Also, since the battery output is transmitted through the inverter of the power charging unit 110, the output of the actual energy storage device changes according to the inverter efficiency of the charging unit 110. Expression of this is expressed by Equation (15) when discharging and Equation (16) when charging. Because of battery efficiency, even if the same amount is discharged and discharged, more power is used.

In the case of the factory load of the current target system, since the power consumption is less than the surrounding peak time between 12 and 13 hours, the charge can be additionally performed one more time. However, since the power in this time period is not significantly different from the peak time, Is bad.

Therefore, the number of charge / discharge cycles of the battery was limited to one. In addition, increasing the number of charge / discharge cycles shortens the battery life, so it is the most economical when the battery life is considered.

Equation (15)

Equation (16)

As a result, the optimization module minimizes Equation (9) and is a module that satisfies Equations (11) and (14) and determines the amount of battery power with one charge / discharge cycle. Dynamic programming (DP) was used to solve this optimization problem.

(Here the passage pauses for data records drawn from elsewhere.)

(* ===== verification/PolicyHash.v ===== *)
(** * The policy-set hash

    [internal/core/policy/hash.go]: the canonical SHA-256 of an effective policy
    set, over the JSON the struct tags of [policy_config*.go] and
    [policy_target.go] determine. *)

From S2P Require Import Prelude GoStrings Floats Sha256 Json Artifact Dependency Upstream.
From S2P Require Import PolicyConfig Policy Conditions Catalog Evaluator.
#[local] Open Scope list_scope.

(** ** Definitions *)

Record hashablePolicy : Type := mkHashable {
  hp_UpstreamID : string;
  hp_Name : string;
  hp_Type : PolicyType;
  hp_Action : PolicyAction;
  hp_SchemaVersion : Z;
  hp_Priority : Z;
  hp_Enabled : bool;
  hp_Config : option PolicyConfig;
  hp_Target : option PolicyTarget;
}.

Definition to_hashable (p : Policy) : hashablePolicy :=
  mkHashable (pol_UpstreamID p) (pol_Name p) (pol_Type p) (pol_Action p)
    (mustNormalizePolicySchemaVersion (pol_Type p) (pol_SchemaVersion p))
    (pol_Priority p) (pol_Enabled p) (pol_Config p) (pol_Target p).

(** The [less] function of the [sort.Slice] call. *)
Definition hashable_less : hashablePolicy → hashablePolicy → bool :=
  lex_less hp_Priority Z.ltb (lex_less hp_Name str_ltb (lex_less hp_UpstreamID str_ltb
    (lex_less hp_Type str_ltb (λ a b, str_ltb (hp_Action a) (hp_Action b))))).

(** The JSON of a configuration; a nil pointer is [null]. *)
Definition pointer_json {A} (f : A → list (string * json)) (o : option A) : json :=
  match o with None => JNull | Some a => JObject (f a) end.

Definition config_json (c : PolicyConfig) : json :=
  match c with
  | CfgCVSSThreshold c => pointer_json (λ c,
      omit_option "max_cvss" JFloat (MaxCVSS c) ++
      omit_option "minimum_severity" JString (MinimumSeverity c) ++ omit_bool "dry_run" (cvss_DryRun c)) c
  | CfgMinimumAge c => pointer_json (λ c,
      omit_option "min_age_days" JInt (MinAgeDays c) ++
      omit_strings "exclude_packages" (min_ExcludePackages c) ++ omit_bool "dry_run" (min_DryRun c)) c
  | CfgMaximumAge c => pointer_json (λ c,
      omit_option "max_age_days" JInt (MaxAgeDays c) ++
      omit_strings "exclude_packages" (max_ExcludePackages c) ++ omit_bool "dry_run" (max_DryRun c)) c
  | CfgBlockMutableTag c => pointer_json (λ c,
      omit_strings "tags" (Tags c) ++ omit_bool "dry_run" (tag_DryRun c)) c
  | CfgScorecard c => pointer_json (λ c,
      omit_option "min_score" JFloat (MinScore c) ++
      omit_if (bool_decide (Checks c = ∅)) "checks" (json_map JFloat (Checks c)) ++
      omit_string "unavailable_scorecard_behavior" (UnavailableScorecardBehavior c) ++
      omit_bool "dry_run" (sc_DryRun c)) c
  | CfgLicense c => pointer_json (λ c,
      omit_strings "licenses" (lic_Licenses c) ++ omit_bool "dry_run" (lic_DryRun c)) c
  | CfgLicenseAllowlist c => pointer_json (λ c,
      omit_strings "licenses" (la_Licenses c) ++ omit_bool "dry_run" (la_DryRun c)) c
  | CfgLicenseAllowlistV2 c => pointer_json (λ c,
      omit_strings "licenses" (la2_Licenses c) ++
      omit_string "unlicensed_behavior" (UnlicensedBehavior c) ++
      omit_string "unavailable_metadata_behavior" (UnavailableMetadataBehavior c) ++
      omit_bool "dry_run" (la2_DryRun c)) c
  | CfgNamespaceList c => pointer_json (λ c,
      omit_strings "namespaces" (Namespaces c) ++ omit_bool "dry_run" (ns_DryRun c)) c
  end.

Definition target_json (t : PolicyTarget) : json :=
  JObject (omit_strings "dependency_scope" (DependencyScopes t) ++
    omit_strings "dependency_types" (DependencyTypes t) ++ omit_string "on_unknown" (OnUnknown t)).

Definition hashable_json (h : hashablePolicy) : json :=
  JObject (omit_string "upstream_id" (hp_UpstreamID h) ++
    field "name" (JString (hp_Name h)) ++ field "type" (JString (hp_Type h)) ++
    field "action" (JString (hp_Action h)) ++ field "schema_version" (JInt (hp_SchemaVersion h)) ++
    field "priority" (JInt (hp_Priority h)) ++ field "enabled" (JBool (hp_Enabled h)) ++
    field "config" (from_option config_json JNull (hp_Config h)) ++
    omit_option "target" target_json (hp_Target h)).

Definition HashPolicies (policies : list Policy) : result string :=
  let hashable := sort_by hashable_less (to_hashable <$> policies) in
  match json_Marshal (JArray (hashable_json <$> hashable)) with
  | Err e => Err (wrap_error "marshalling canonical policy set: " e)
  | Ok payload => Ok (sha256_hex payload)
  end.

(** ** Lemmas *)

Lemma hashable_less_weak : StrictWeak hashable_less.
Proof.
  repeat apply lex_less_weak; try apply _.
  split; intros *; [apply sw_irrefl|apply sw_trans|apply sw_negtrans].
Qed.
#[export] Existing Instance hashable_less_weak.

Lemma hashable_tie_name a b :
  hashable_less a b = false → hashable_less b a = false → hp_Name a = hp_Name b.
Proof.
  intros H1 H2. apply lex_less_tie in H1 as (_ & H1 & H2'); [|apply _|done].
  by apply lex_less_tie in H1 as (? & _ & _); [|apply _|].
Qed.

(** The part of a policy the hash reads. *)
Definition same_content (p q : Policy) : Prop := to_hashable p = to_hashable q.

Lemma HashPolicies_perm ps qs :
  NoDup (pol_Name <$> ps) → (to_hashable <$> ps) ≡ₚ (to_hashable <$> qs) → HashPolicies ps = HashPolicies qs.
Proof.
  intros Hnd Hp. unfold HashPolicies.
  rewrite (sort_by_perm_inv hashable_less (to_hashable <$> ps) (to_hashable <$> qs)); [done| |done].
  assert (Hn : hp_Name <$> (to_hashable <$> ps) = pol_Name <$> ps) by by rewrite <-list_fmap_compose.
  rewrite <-Hn in Hnd. clear Hn Hp. intros a b [i Hi]%list_elem_of_lookup [j Hj]%list_elem_of_lookup H1 H2.
  pose proof (hashable_tie_name _ _ H1 H2) as Hn.
  assert (i = j) as <-; [|congruence].
  by apply (NoDup_lookup _ i j (hp_Name a) Hnd); rewrite list_lookup_fmap, ?Hi, ?Hj; csimpl; rewrite ?Hn.
Qed.

(** Sorting a list of equal images: the hash reads nothing but the content. *)
Lemma to_hashable_ignores p id tenant version created updated :
  to_hashable (mkPolicy id tenant (pol_UpstreamID p) (pol_Name p) (pol_Type p) (pol_Action p)
    (pol_SchemaVersion p) (pol_Config p) (pol_Target p) (pol_Priority p) (pol_Enabled p)
    version created updated) = to_hashable p.
Proof. done. Qed.

(** ** Properties *)

(** The policy-set hash is canonical: for policies with distinct names it
    does not depend on the order of the set, nor on identifiers, tenant, stored
    version or timestamps, and a schema version of zero hashes like the current
    version of the type. *)
Theorem HashPolicies_canonical ps qs :
  NoDup (pol_Name <$> ps) →
  (∃ qs', qs' ≡ₚ qs ∧ Forall2 (λ p q, same_content p q) ps qs') →
  HashPolicies ps = HashPolicies qs ∧
  ∀ p v, currentSchemaVersionForType (pol_Type p) = Ok v →
    same_content (set_SchemaVersion 0 p) (set_SchemaVersion v p).
Proof.
  intros Hnd (qs' & Hp & Hc). split.
  - apply HashPolicies_perm; [done|]. rewrite <-Hp. apply Permutation_refl'.
    clear Hnd Hp. by induction Hc as [|p q ps qs' Hpq _ IH]; csimpl; [|rewrite IH, Hpq].
  - intros p v Hv. unfold same_content, to_hashable, mustNormalizePolicySchemaVersion,
      normalizeSchemaVersion. simpl. rewrite Hv. by destruct (decide (v ≠ 0)).
Qed.

Lemma HashPolicies_canonical_witness :
  HashPolicies sample_policies = HashPolicies (rev (set_Tenant_Version "t2" 9 <$> sample_policies)).
Proof.
  apply (HashPolicies_canonical sample_policies (rev (set_Tenant_Version "t2" 9 <$> sample_policies))).
  - apply (bool_decide_unpack _). vm_compute. exact I.
  - exists (set_Tenant_Version "t2" 9 <$> sample_policies). split; [apply Permutation_rev|].
    repeat constructor.
Defined.
Lemma license_reads c w :
  reads (config_json (CfgLicense (Some c))) w →
  config_Decode w (zero_like (CfgLicense None)) = Ok (CfgLicense (Some c)).
Proof.
  destruct c as [l dry]. intros H. split_fields H. strings_piece Hp l (λ x, mkLicense x false).
  bool_piece H dry (λ x, mkLicense l x).
Qed.

Lemma la_reads c w :
  reads (config_json (CfgLicenseAllowlist (Some c))) w →
  config_Decode w (zero_like (CfgLicenseAllowlist None)) = Ok (CfgLicenseAllowlist (Some c)).
Proof.
  destruct c as [l dry]. intros H. split_fields H. strings_piece Hp l (λ x, mkLicenseAllowlist x false).
  bool_piece H dry (λ x, mkLicenseAllowlist l x).
Qed.

Lemma ns_reads c w :
  reads (config_json (CfgNamespaceList (Some c))) w →
  config_Decode w (zero_like (CfgNamespaceList None)) = Ok (CfgNamespaceList (Some c)).
Proof.
  destruct c as [l dry]. intros H. split_fields H. strings_piece Hp l (λ x, mkNamespaceList x false).
  bool_piece H dry (λ x, mkNamespaceList l x).
Qed.

Lemma la2_reads c w :
  reads (config_json (CfgLicenseAllowlistV2 (Some c))) w →
  config_Decode w (zero_like (CfgLicenseAllowlistV2 None)) = Ok (CfgLicenseAllowlistV2 (Some c)).
Proof.
  destruct c as [l b1 b2 dry]. intros H. split_fields H.
  strings_piece Hp l (λ x, mkLicenseAllowlistV2 x "" "" false).
  string_piece Hp0 b1 (λ x, mkLicenseAllowlistV2 l x "" false).
  string_piece Hp1 b2 (λ x, mkLicenseAllowlistV2 l b1 x false).
  bool_piece H dry (λ x, mkLicenseAllowlistV2 l b1 b2 x).
Qed.
Lemma resolveNPM_runs req :
  req_TenantID req = t →
  runs P (λ req', req' = req ∨ ∃ v, req' = set_req_Artifact (set_Version v (req_Artifact req)) req)
    (resolveMutableNPMReference s req).
Proof.
  intros Ht. unfold resolveMutableNPMReference. destruct (negb _); [apply runs_ret; auto|].
  eapply runs_bind; [by apply runs_all, upstream_for_all|]. intros [up|] _; [|apply runs_ret; auto].
  eapply runs_bind; [apply runs_all, all_attempt, all_call; intros; apply HR|]. intros [v|e] _.
  - eapply runs_bind; [by apply runs_all, recordAudit_all|]. intros _ _. apply runs_ret. eauto.
  - eapply runs_bind; [by apply runs_all, all_ignore, recordAudit_all|]. intros _ _. apply runs_ret. auto.
Qed.

Context (HC1 : ∀ k r, key_TenantID k = t → P (CContextGet k r)).
Context (HC2 : ∀ k c ttl r, key_TenantID k = t → P (CContextSet k c ttl r)).
Context (HC3 : ∀ k r, key_TenantID k = t → P (CLookupContext k r)).
Context (HC4 : ∀ q r, rr_TenantID q = t → P (CEnqueueResolve q r)).

Lemma attach_runs req ps :
  req_TenantID req = t →
  runs P (λ req', req' = req ∨ ∃ c, req' = set_req_DependencyContext (Some (context_Normalize c)) req)
    (attachDependencyContext s req ps).
Proof.
  intros Ht. unfold attachDependencyContext. destruct (negb _); [apply runs_ret; auto|].
  eapply runs_bind; [apply runs_all, Resolve_all; rewrite Ht; auto|]. intros [c enqueued] _.
  eapply runs_bind; [by apply runs_all, recordAudit_all|]. intros _ _. apply runs_ret. eauto.
Qed.

Context (HG : ∀ a h r, P (CDecisionGet t a h r)).

Lemma lookup_runs req :
  req_TenantID req = t → runs P (λ _, True) (lookupCachedDecision s req).
Proof.
  intros Ht. apply runs_all. unfold lookupCachedDecision, useCachedDecision, decision_Get, Now.
  walk; try (by apply recordAudit_all). rewrite ?Ht. apply HG.
Qed.

Context (HM1 : ∀ a r, P (CMetadataGet t a r)) (HM2 : ∀ a m ttl r, P (CMetadataSet t a m ttl r)).
Context (HE : ∀ a r, P (CEnrich a r)).

Lemma enrich_runs req ps b :
  req_TenantID req = t →
  runs P (λ rm, ∃ m, rm.1 = applyMutableTagMetadata b (set_req_Metadata m req)) (enrich_request s req ps b).
Proof.
  intros Ht. unfold enrich_request. destruct (shouldEnrichArtifact req ps).
  - eapply runs_bind.
    + apply runs_all. unfold enrichArtifact. walk; try (by apply recordAudit_all).
      apply EnrichWithCorrelation_all; rewrite ?Ht; auto.
    + intros m _. apply runs_ret. eauto.
  - apply runs_ret. exists (req_Metadata req). by destruct req.
Qed.

Lemma evaluatePolicies_runs req ps h m :
  req_TenantID req = t →
  runs P (λ d, ∃ now, d = set_PolicyHash_Context h (context_Normalize <$> req_DependencyContext req)
                            (Evaluator.Evaluate now req ps))
    (evaluatePolicies s req ps h m).
Proof.
  intros Ht. unfold evaluatePolicies.
  eapply runs_bind; [apply runs_all, all_reading|]. intros now _.
  eapply runs_bind; [by apply runs_all, all_for_each; intros; apply recordAudit_all|]. intros _ _.
  eapply runs_bind; [by apply runs_all, all_when, recordAudit_all|]. intros _ _.
  apply runs_ret. eauto.
Qed.

Context (HS : ∀ d ttl r, dec_TenantID d = t → P (CDecisionSet d ttl r)).
Context (HD : ∀ d r, dec_TenantID d = t → P (CDecisionRecord d r)).

Lemma finalize_all req d :
  req_TenantID req = t → dec_TenantID d = t → all P (finalizeDecision s req d).
Proof.
  intros Ht Hd. unfold finalizeDecision, decision_Set, decision_Record.
  walk; try (by apply recordAudit_all); auto.
Qed.

Lemma denyForInvalid_runs req e :
  req_TenantID req = t →
  runs P (λ d, dec_Outcome d = DecisionDeny) (denyForInvalidPolicySet s req e).
Proof.
  intros Ht. unfold denyForInvalidPolicySet, decision_Set, decision_Record.
  eapply runs_bind; [by apply runs_all, all_ignore, recordAudit_all|]. intros _ _.
  eapply runs_bind; [apply runs_all, all_reading|]. intros now _.
  eapply runs_bind; [apply runs_all, all_when, all_ignore, all_call; intros; by apply HS|]. intros _ _.
  eapply runs_bind; [apply runs_all, all_call; intros; by apply HD|]. intros [id [err|]] _.
  - eapply runs_bind; [by apply runs_all, all_ignore, recordAudit_all|]. intros _ _. by apply runs_ret.
  - by apply runs_ret.
Qed.

Context (HL : ∀ r, P (CListPolicies t r)).

Lemma prepare_all req : req_TenantID req = t → all P (preparePolicySet s req).
Proof.
  intros Ht. unfold preparePolicySet, ListByTenant.
  assert (Hdeny : ∀ e, all P (Denied <$> denyForInvalidPolicySet s req e)).
  { intros e. pose proof (all_runs _ _ _ (denyForInvalid_runs req e Ht)) as H.
    intros st. destruct (H st) as (l & Hl & Hp). exists l. unfold fmap, M_fmap.
    by destruct (denyForInvalidPolicySet s req e st) as [[]]. }
  walk; try (by apply recordAudit_all); try apply Hdeny. rewrite ?Ht. apply HL.
Qed.

Lemma Evaluate_all req : req_TenantID req = t → all P (Evaluate s req).
Proof.
  intros Ht. apply (all_runs _ (λ _, True)). unfold Evaluate.
  eapply runs_bind; [by apply normalize_runs|]. intros r1 (a & _ & ->).
  eapply runs_bind; [by apply resolveOCI_runs|]. intros [r2 b] H2.
  assert (Ht2 : req_TenantID r2 = t) by naive_solver.
  eapply runs_bind; [by apply resolveNPM_runs|]. intros r3 H3.
  assert (Ht3 : req_TenantID r3 = t) by naive_solver.
  eapply runs_bind; [by apply runs_all, prepare_all|]. intros [ps h|d] _; [|by apply runs_ret].
  eapply runs_bind; [by apply attach_runs|]. intros r4 H4.
  assert (Ht4 : req_TenantID r4 = t) by naive_solver.
  eapply runs_bind; [by apply lookup_runs|]. intros [d|] _; [by apply runs_ret|].
  eapply runs_bind; [by apply enrich_runs|]. intros [r5 m] (m' & E). simpl in E. subst r5.
  assert (Ht5 : req_TenantID (applyMutableTagMetadata b (set_req_Metadata m' r4)) = t) by by destruct b.
  eapply runs_bind; [by apply evaluatePolicies_runs|]. intros d (now & ->).
  apply runs_all, finalize_all; [done|].
  rewrite <-Ht5. apply Evaluate_tenant_fields.
Qed.
End steps.
End lemmas.

(** *** Audit durability *)

(** An audit write of the request path that failed for another reason than
    cancellation is a best-effort [error] event. *)
Definition audit_ok (c : Call) : Prop :=
  match c with
  | CAuditRecord ev (Err e) => IsCanceled e = true ∨ ev_EventType ev = AuditEventError
  | _ => True
  end.

Definition fail_closed (a : option AuditService) : Prop :=
  match a with Some a => failureMode a = AuditFailureModeFailClosed | None => True end.

Section strict.
Context {W : Type} `{!Ports W} (s : AccessService).
Context (Hclosed : fail_closed (acc_audit s)) (Hclosed' : fail_closed (enr_audit (acc_enrichment s))).
Notation M := (M W Call).

Lemma audit_strict a e : fail_closed a → strict audit_ok (audit_Record a e).
Proof.
  destruct a as [a|]; simpl; intros H; [|apply strict_all, all_ret].
  eapply triple_mono; [exact (audit_Record_durable a e H)|]. intros l r Hl Hr.
  eapply Forall_impl; [exact (Hl Hr)|]. intros []; try done. simpl. destruct r0; auto.
Qed.

Lemma error_audit_all e : ev_EventType e = AuditEventError → all audit_ok (ignore (recordAudit s e)).
Proof. intros H. apply all_ignore, audit_Record_all. intros now []; simpl; auto. Qed.

Lemma recordAudit_strict e : strict audit_ok (recordAudit s e).
Proof. by apply audit_strict. Qed.

Ltac strict_step :=
  match goal with
  | |- strict _ (_ ≫= _) => apply strict_bind; [|intros ?]
  | |- strict _ (mbind _ _) => apply strict_bind; [|intros ?]
  | |- strict _ (recordAudit _ _) => apply recordAudit_strict
  | |- strict _ (audit_Record _ _) => by apply audit_strict
  | |- strict _ (ignore (recordAudit _ _)) => by apply strict_all, error_audit_all
  | |- strict _ (throw _) => apply strict_throw
  | |- strict _ (for_each _ _) => apply strict_for_each; intros ?
  | |- strict _ (when ?b _) => destruct b; simpl
  | |- strict _ (match ?x with _ => _ end) => destruct x eqn:?
  | |- strict _ (let '(_, _) := ?x in _) => destruct x eqn:?
  | |- strict _ _ => solve [apply strict_all; unfold storeCachedMetadata, upstream_for, GetByEcosystem, ResolveReference,
      decision_Get, decision_Set, decision_Record, ListByTenant, metadata_Get, metadata_Set,
      Enrich_call, Now; walk; done]
  end.
Ltac strict := repeat strict_step.

Lemma EnrichWithCorrelation_strict tenant correlation a :
  strict audit_ok (EnrichWithCorrelation (acc_enrichment s) tenant correlation a).
Proof.
  unfold EnrichWithCorrelation, lookupCachedMetadata, queryEnrichmentSources. strict.
Qed.

Lemma enrichArtifact_strict req : strict audit_ok (enrichArtifact s req).
Proof.
  unfold enrichArtifact. apply strict_bind; [apply recordAudit_strict|intros _].
  apply strict_attempt; [apply EnrichWithCorrelation_strict|intros; apply strict_all, all_ret|].
  intros e. eapply triple_bind with (λ _ r, is_ok r = true); [| |by intros].
  - apply triple_ignore. eapply triple_mono; [by apply recordAudit_strict|done].
  - intros. by apply triple_throw.
Qed.

Lemma enrich_request_strict req ps b : strict audit_ok (enrich_request s req ps b).
Proof.
  unfold enrich_request. destruct (shouldEnrichArtifact _ _); [|apply strict_all, all_ret].
  apply strict_bind; [apply enrichArtifact_strict|intros; apply strict_all, all_ret].
Qed.

Lemma denyForInvalid_all req e : all audit_ok (denyForInvalidPolicySet s req e).
Proof.
  unfold denyForInvalidPolicySet, Now, decision_Set, decision_Record.
  repeat match goal with
  | |- all _ (ignore (recordAudit _ _)) => by apply error_audit_all
  | _ => walk_step
  end; done.
Qed.

Lemma Evaluate_strict req : strict audit_ok (Evaluate s req).
Proof.
  unfold Evaluate, normalizeAccessRequest, resolveMutableOCIReference, resolveMutableNPMReference,
    attachDependencyContext, lookupCachedDecision, useCachedDecision, evaluatePolicies, finalizeDecision.
  assert (Hprep : ∀ r, strict audit_ok (preparePolicySet s r)).
  { intros r. unfold preparePolicySet.
    assert (Hd : ∀ e, strict audit_ok (Denied <$> denyForInvalidPolicySet s r e)).
    { intros e st. destruct (denyForInvalid_all r e st) as (l & Hl & Hp). exists l.
      unfold fmap, M_fmap. by destruct (denyForInvalidPolicySet s r e st) as [[]]. }
    strict; try apply Hd. }
  assert (Hres : ∀ r, strict audit_ok (Resolve (acc_dependencies s) r)).
  { intros r. apply strict_all, Resolve_all; done. }
  strict; try apply Hprep; try apply Hres; try apply enrich_request_strict; eauto.
Qed.
End strict.

(** *** What a decision is *)

Definition no_decision_write (c : Call) : Prop :=
  match c with CDecisionSet _ _ _ | CDecisionRecord _ _ => False | _ => True end.

(** Neither a decision is written nor metadata fetched. *)
Definition quiet (c : Call) : Prop :=
  match c with
  | CDecisionSet _ _ _ | CDecisionRecord _ _ | CEnrich _ _ | CMetadataGet _ _ _
  | CMetadataSet _ _ _ _ _ => False
  | _ => True
  end.

(** The policy set of a tenant that the pipeline refuses to evaluate. *)
Definition rejected (upstreamID : string) (r : result (list Policy)) : Prop :=
  match r with
  | Err e => errors_Is e ErrDeprecatedPolicyConfig = true
  | Ok ps => ∀ ps', ValidatePolicies ps = Ok ps' →
               is_ok (HashPolicies (filterPoliciesForUpstream ps' upstreamID)) = false
  end.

Dynamic programming is one of the techniques for solving optimization problems. It is the method that solves the problem by checking the number of possible cases at the minimum number of times. Therefore, the result is always the optimal result satisfying the objective function.

Dynamic programming is the process of solving a problem by dividing the state at each stage and then relate the state to the state. In this problem, the stage is time and there are 96 stages divided by 15 minutes for a total of 24 hours. The reason for dividing it by 15 minutes is because the power consumption of the present peak power is calculated in 15 minutes. That is, the power of each stage can be the peak power.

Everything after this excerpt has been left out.